PL/1

PL/1 is another one of those languages that every "right-thinking" computer scientist is supposed to hate. This time with good cause.

PL/1 was supposed to be a universal language that incorporated all the "best" features of FORTRAN, COBOL, and ALGOL. Apparently the determination of what was best was done by someone not in complete possession of their senses because the language resembles a junkyard. It even has FORTRAN FORMAT statements for crying out loud! I'm surprised it doesn't have three-way computed branches too!

In addition to preserving the crud of everything that went before it, it includes a lot of new crud of its own. Look at the variable declarations. You have to specify the number of bits in your integer variables! You can put anything you want in the declaration, but ony 31 and 15 will actually be used. It doesn't show in the code below, but the first character of every line is a blank. Why? because the first character of every line is treated as a comment! (I think you might be able to put line-printer carriage control characters there to format your listing.)

This program compiles and runs on the IBM Visual Age PL/1 compiler. This compiler is not free, but you can try it free for 30 days. (I don't remember where I got this complier, and I'd prefer not to link to non-free products anyway.)
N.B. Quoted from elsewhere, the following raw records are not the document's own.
(* ===== verification/DbCounters.v ===== *)
(** * What the bookkeeping of state.rs computes

    The values of the counters as the transaction sees them: a field when it is
    set, else the stored row, else what is derived from the tables.  Each
    operation of DbState in terms of these values; the flush stores them. *)

From S2P Require Import Prelude BTreeMap Json Kinds DbKeys DbCodec DbIndex DbTxn DbState DbWrite DbStore DbCursor DbTable DbScan DbTables DbRows DbRw DbDerived DbOps DbLogic.

Local Open Scope Z_scope.

(** The keys of counters in the state table. *)
Definition counter_key (key : bytes) : Prop :=
  key ∈ [HIGH_WATER; SUPERSEDED_EVENTS; POLICY_GENERATION; VANISH_MARKER_CHANGES] ∨
  ∃ pk, length pk = 32%nat ∧ key = author_key pk.

(** ** Superseded versions *)

(** The kind of a replacement key is one of which only the last version counts. *)
Definition counted_key (key : bytes) : bool :=
  match parse_key_string_u64 key with Ok (_, kind) => replaceable kind | Err _ => false end.

(** Each occurrence of a counted key beyond one. *)
Fixpoint superseded (keys : list bytes) : Z :=
  match keys with
  | [] => 0
  | k :: l => superseded l + (if counted_key k && bool_decide (k ∈ l) then 1 else 0)
  end.

Lemma superseded_perm l l' : l ≡ₚ l' → superseded l = superseded l'.
Proof.
  induction 1 as [|k l l' H IH|k k' l|]; cbn [superseded]; [done| | |congruence].
  - by rewrite IH, (bool_decide_ext (k ∈ l) (k ∈ l')) by (by rewrite H).
  - destruct (decide (k = k')) as [->|Hne]; [done|].
    rewrite !(bool_decide_ext (_ ∈ _ :: _) (_ ∈ l)) by (rewrite elem_of_cons; naive_solver). lia.
Qed.

Lemma superseded_bounds l : 0 ≤ superseded l.
Proof. induction l as [|k l IH]; cbn; [done|]. destruct (_ && _); lia. Qed.

Lemma superseded_snoc k l : superseded (l ++ [k]) =
  superseded l + (if counted_key k && bool_decide (k ∈ l) then 1 else 0).
Proof. rewrite (superseded_perm _ (k :: l)); [done|]. by rewrite Permutation_app_comm. Qed.

(** ** The scan that counts them *)

(** The variable [previous] of the scan: the last counted key. *)
Definition last_counted (keys : list bytes) : bytes :=
  default [] (last (filter (λ k, counted_key k = true) keys)).

Lemma last_counted_snoc l k : last_counted (l ++ [k]) = if counted_key k then k else last_counted l.
Proof.
  unfold last_counted. rewrite filter_app, filter_cons, filter_nil.
  destruct (counted_key k); [by rewrite decide_True, last_snoc|by rewrite decide_False, app_nil_r].
Qed.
If you would like to play with PL/1 for free, I suggest you get a copy of the Hercules 360/370/390 emulator and the turnkey MVS system. This system includes a PL/1 compiler. If you then suddenly decide that you love this language so much that you want to pay a fortune for a real complier, then feel free to do so.

This program will run on the Hercules PL/1 compiler, but there are a couple of things you need to be careful with. First, MVS PL/1 is intollerant of lower case letters, so you will have to convert everything to upper case. Second, some of the comments in the example are too long, so the terminating */ ends up in columns 73-80 or disappears entirely. This will cause the comment to invisibly eat a chunk of the code. You must shorten all comments so they end before column 72.

The canned JCL for PL1 (the PL1LFCLG procedure) is incorrect on the turnkey MVS system, so you must add a JOBLIB DD statement to get it to work. The statement is:

//JOBLIB DD DSN=SYS1.PL1LIB,DISP=SHR

The JOBLIB "card" comes right after the JOB card. This bug is not the fault of the Turnkey people, it was in MVS all along.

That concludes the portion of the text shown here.